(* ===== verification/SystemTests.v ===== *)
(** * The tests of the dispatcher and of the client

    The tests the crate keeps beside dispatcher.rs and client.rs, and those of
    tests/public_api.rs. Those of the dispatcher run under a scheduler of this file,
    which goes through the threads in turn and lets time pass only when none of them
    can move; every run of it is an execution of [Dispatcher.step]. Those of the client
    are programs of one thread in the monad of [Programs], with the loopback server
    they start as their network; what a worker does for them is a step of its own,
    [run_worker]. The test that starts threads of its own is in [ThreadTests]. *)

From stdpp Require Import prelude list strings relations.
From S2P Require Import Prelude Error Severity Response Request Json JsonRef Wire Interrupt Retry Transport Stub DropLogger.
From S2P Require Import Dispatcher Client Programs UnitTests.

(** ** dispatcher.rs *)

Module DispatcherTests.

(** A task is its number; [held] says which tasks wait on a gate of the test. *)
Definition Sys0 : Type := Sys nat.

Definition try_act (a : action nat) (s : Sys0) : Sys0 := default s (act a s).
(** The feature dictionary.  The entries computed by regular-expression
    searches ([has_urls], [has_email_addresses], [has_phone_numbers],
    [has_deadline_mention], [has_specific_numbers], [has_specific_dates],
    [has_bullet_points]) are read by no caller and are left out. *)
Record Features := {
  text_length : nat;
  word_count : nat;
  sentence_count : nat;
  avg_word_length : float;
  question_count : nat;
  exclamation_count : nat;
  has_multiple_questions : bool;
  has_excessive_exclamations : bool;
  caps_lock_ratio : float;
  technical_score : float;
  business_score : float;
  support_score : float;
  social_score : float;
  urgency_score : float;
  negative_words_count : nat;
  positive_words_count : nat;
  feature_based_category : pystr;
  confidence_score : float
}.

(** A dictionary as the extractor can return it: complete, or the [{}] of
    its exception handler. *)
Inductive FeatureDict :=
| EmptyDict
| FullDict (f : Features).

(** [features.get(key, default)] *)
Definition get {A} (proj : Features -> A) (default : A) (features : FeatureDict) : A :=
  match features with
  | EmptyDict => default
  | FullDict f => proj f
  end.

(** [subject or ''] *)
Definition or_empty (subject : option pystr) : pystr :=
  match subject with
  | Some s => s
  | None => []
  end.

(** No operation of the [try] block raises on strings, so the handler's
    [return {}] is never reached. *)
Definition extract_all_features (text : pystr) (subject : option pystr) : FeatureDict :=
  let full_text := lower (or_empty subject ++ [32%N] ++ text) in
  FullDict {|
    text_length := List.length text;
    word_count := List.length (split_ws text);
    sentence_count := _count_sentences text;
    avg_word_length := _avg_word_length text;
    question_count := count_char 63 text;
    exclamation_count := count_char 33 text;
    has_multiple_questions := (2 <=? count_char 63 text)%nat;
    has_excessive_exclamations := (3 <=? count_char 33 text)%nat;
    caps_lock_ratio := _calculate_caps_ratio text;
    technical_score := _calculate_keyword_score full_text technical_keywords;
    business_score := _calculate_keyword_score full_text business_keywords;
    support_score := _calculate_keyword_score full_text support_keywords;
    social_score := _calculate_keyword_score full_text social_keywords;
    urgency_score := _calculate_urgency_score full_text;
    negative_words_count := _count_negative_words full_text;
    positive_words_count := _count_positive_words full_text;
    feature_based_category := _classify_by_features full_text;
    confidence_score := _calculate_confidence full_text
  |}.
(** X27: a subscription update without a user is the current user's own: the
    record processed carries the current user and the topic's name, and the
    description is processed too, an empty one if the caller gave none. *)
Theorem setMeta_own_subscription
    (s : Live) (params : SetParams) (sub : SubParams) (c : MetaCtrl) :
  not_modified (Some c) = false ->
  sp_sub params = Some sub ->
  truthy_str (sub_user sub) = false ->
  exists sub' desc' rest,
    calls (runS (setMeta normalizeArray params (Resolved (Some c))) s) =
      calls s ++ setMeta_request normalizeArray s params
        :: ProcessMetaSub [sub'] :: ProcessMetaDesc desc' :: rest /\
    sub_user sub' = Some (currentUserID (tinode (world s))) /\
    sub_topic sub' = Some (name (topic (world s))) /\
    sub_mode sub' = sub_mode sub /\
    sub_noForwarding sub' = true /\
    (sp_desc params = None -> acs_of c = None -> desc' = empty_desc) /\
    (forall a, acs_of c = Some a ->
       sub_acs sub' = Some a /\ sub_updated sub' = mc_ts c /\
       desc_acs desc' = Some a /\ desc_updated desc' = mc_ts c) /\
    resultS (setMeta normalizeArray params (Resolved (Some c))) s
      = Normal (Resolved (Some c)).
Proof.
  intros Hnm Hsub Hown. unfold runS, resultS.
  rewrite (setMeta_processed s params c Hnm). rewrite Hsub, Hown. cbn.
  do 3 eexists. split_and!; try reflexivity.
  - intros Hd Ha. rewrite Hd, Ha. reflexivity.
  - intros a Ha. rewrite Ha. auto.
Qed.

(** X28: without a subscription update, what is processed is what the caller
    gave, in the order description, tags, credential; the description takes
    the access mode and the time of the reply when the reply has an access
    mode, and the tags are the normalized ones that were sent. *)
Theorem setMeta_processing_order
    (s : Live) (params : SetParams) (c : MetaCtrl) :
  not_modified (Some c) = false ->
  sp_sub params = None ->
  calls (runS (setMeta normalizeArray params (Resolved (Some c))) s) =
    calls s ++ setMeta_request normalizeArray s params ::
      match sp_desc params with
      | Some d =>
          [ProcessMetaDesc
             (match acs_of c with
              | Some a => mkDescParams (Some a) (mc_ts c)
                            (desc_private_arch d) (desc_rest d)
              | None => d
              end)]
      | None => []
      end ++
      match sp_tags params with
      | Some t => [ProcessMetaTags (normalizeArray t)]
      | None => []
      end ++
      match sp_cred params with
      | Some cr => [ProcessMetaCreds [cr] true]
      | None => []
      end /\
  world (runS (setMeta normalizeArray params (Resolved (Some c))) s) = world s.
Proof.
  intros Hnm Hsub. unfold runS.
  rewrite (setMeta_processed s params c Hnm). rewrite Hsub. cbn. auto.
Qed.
++++++
__Your objective__
Which lines hold the word "threads"? Return all of them from the records above.

__Answer below__
    which goes through the threads in turn and lets time pass only when none of them
    [run_worker]. The test that starts threads of its own is in [ThreadTests]. *)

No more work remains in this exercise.